What you should do - As the answer, set down the lines below from the one containing "- Routing (LoadBalance, RouteMatch): the" through the one containing "- The process", exactly and inclusively, and no others.

[Items listed in a dataset]
|---|
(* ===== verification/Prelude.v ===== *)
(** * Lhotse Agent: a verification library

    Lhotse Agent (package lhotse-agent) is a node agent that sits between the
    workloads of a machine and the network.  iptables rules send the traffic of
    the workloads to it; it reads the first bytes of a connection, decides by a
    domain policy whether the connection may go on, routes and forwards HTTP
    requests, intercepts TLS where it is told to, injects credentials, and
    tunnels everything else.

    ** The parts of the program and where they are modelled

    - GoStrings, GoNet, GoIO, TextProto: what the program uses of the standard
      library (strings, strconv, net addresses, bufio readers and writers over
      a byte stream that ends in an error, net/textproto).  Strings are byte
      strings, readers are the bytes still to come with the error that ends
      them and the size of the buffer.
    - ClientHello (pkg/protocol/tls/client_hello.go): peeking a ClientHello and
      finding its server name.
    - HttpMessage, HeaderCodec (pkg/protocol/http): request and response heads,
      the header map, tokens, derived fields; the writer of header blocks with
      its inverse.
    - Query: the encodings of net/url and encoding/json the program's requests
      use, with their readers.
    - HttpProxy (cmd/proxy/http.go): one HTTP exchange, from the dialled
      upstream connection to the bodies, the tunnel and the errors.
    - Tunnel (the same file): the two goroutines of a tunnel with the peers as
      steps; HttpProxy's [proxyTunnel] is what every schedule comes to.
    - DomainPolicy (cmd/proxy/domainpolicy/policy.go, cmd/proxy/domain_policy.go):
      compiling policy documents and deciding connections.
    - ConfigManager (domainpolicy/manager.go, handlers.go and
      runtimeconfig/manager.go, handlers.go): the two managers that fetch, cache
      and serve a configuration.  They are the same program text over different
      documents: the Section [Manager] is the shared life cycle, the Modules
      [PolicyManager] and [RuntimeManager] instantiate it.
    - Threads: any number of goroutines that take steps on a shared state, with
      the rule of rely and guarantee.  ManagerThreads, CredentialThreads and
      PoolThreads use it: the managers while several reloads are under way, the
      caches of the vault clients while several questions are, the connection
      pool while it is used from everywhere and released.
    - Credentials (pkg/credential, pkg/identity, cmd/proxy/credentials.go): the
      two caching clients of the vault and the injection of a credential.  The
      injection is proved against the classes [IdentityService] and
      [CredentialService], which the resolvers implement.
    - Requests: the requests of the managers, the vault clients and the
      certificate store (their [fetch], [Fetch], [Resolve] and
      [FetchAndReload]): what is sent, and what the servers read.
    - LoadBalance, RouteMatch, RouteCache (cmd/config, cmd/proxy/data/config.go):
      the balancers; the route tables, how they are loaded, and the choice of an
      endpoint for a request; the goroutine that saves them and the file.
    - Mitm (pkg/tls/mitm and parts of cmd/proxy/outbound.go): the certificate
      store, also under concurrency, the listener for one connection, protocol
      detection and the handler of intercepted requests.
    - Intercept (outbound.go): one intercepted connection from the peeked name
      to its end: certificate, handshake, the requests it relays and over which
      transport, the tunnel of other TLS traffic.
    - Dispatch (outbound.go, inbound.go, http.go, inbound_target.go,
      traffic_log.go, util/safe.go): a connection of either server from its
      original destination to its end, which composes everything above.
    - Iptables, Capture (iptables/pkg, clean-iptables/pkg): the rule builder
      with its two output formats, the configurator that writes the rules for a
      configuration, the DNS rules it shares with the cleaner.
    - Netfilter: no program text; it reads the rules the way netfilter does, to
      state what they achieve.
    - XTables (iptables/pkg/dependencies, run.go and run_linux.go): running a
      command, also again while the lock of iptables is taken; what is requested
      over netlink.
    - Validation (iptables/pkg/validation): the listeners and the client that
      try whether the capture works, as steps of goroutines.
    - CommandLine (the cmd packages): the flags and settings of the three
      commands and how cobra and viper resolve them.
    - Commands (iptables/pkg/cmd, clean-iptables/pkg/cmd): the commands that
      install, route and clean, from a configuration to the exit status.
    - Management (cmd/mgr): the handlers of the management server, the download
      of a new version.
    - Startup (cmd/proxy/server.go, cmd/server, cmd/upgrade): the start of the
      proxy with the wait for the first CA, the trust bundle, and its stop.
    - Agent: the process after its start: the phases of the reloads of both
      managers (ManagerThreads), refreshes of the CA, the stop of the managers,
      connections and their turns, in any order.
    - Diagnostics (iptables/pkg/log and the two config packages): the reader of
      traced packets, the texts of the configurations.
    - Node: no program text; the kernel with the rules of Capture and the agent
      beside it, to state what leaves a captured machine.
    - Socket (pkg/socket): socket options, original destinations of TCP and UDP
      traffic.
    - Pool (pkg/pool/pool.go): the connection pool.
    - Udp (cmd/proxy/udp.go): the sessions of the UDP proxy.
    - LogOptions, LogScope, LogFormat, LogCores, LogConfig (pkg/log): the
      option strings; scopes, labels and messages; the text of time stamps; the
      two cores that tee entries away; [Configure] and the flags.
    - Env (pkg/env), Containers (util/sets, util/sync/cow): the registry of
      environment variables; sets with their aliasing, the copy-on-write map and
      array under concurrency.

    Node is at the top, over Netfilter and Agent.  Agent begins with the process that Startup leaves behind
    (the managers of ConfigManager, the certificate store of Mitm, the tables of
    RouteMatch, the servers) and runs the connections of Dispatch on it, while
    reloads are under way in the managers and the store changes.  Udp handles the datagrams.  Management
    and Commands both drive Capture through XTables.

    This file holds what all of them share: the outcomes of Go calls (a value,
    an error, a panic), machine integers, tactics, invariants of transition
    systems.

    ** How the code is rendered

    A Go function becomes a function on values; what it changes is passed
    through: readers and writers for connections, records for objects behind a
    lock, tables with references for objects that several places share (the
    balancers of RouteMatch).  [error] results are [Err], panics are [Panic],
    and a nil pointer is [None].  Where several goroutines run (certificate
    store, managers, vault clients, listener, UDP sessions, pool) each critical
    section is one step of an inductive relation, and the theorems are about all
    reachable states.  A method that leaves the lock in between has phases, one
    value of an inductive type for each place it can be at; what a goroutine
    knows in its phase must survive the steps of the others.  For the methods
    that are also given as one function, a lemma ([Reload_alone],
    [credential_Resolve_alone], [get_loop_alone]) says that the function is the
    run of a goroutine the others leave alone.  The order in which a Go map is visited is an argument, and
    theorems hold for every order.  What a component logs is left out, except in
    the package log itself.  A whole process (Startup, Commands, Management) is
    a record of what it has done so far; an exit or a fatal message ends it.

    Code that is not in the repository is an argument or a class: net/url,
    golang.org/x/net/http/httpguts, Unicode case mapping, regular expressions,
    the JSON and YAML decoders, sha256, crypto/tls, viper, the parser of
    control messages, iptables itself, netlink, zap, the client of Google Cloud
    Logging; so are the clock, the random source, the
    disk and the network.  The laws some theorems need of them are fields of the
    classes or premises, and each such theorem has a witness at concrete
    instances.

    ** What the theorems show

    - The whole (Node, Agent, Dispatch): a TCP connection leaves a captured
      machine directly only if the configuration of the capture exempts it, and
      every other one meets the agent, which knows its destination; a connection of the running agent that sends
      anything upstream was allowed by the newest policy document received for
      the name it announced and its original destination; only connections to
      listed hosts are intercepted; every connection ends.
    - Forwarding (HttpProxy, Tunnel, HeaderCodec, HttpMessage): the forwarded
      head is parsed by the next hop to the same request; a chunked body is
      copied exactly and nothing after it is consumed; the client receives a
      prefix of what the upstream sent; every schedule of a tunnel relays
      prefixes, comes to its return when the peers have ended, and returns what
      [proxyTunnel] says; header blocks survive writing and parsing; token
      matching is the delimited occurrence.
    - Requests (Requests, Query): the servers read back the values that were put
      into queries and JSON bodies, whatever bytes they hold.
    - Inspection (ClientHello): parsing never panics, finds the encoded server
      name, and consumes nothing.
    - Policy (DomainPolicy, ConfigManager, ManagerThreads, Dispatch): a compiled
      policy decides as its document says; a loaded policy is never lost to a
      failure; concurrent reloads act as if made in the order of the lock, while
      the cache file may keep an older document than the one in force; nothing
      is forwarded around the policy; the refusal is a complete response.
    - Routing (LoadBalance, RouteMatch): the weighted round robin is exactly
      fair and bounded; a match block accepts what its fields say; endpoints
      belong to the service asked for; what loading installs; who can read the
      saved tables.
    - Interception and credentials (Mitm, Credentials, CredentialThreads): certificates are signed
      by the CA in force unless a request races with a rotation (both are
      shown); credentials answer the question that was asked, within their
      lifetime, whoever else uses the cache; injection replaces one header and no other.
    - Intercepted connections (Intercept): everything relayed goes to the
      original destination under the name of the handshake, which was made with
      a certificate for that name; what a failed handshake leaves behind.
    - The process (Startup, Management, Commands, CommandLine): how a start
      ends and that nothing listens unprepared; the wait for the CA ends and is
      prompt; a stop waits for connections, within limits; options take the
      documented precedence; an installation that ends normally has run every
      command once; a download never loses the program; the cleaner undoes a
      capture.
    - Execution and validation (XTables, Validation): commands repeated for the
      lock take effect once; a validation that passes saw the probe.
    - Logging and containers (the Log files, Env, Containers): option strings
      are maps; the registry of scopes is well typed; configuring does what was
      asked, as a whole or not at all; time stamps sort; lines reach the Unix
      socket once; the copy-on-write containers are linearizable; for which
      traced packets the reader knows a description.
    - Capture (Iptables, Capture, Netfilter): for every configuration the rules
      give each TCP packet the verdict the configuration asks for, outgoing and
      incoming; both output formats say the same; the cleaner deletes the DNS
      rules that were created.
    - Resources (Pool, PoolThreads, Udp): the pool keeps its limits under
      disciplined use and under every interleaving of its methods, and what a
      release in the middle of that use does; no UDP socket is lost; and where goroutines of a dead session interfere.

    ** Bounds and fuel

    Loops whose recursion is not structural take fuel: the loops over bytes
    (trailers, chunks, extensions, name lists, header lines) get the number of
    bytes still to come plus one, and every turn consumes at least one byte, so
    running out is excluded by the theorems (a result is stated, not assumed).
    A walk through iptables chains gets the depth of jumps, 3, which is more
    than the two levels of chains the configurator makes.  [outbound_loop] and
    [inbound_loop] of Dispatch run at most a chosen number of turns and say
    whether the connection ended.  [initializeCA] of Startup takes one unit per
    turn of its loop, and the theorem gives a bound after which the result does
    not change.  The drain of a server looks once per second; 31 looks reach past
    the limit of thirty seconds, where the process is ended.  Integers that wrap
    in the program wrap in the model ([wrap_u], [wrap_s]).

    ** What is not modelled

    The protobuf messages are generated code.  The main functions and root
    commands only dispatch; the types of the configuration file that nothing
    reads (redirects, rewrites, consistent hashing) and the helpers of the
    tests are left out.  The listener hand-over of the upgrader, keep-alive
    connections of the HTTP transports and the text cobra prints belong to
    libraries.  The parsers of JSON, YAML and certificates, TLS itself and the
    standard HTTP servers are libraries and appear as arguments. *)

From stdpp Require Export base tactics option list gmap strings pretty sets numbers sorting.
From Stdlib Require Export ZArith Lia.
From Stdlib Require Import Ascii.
|---|
Worked solution -
    - Routing (LoadBalance, RouteMatch): the weighted round robin is exactly
      fair and bounded; a match block accepts what its fields say; endpoints
      belong to the service asked for; what loading installs; who can read the
      saved tables.
    - Interception and credentials (Mitm, Credentials, CredentialThreads): certificates are signed
      by the CA in force unless a request races with a rotation (both are
      shown); credentials answer the question that was asked, within their
      lifetime, whoever else uses the cache; injection replaces one header and no other.
    - Intercepted connections (Intercept): everything relayed goes to the
      original destination under the name of the handshake, which was made with
      a certificate for that name; what a failed handshake leaves behind.
    - The process (Startup, Management, Commands, CommandLine): how a start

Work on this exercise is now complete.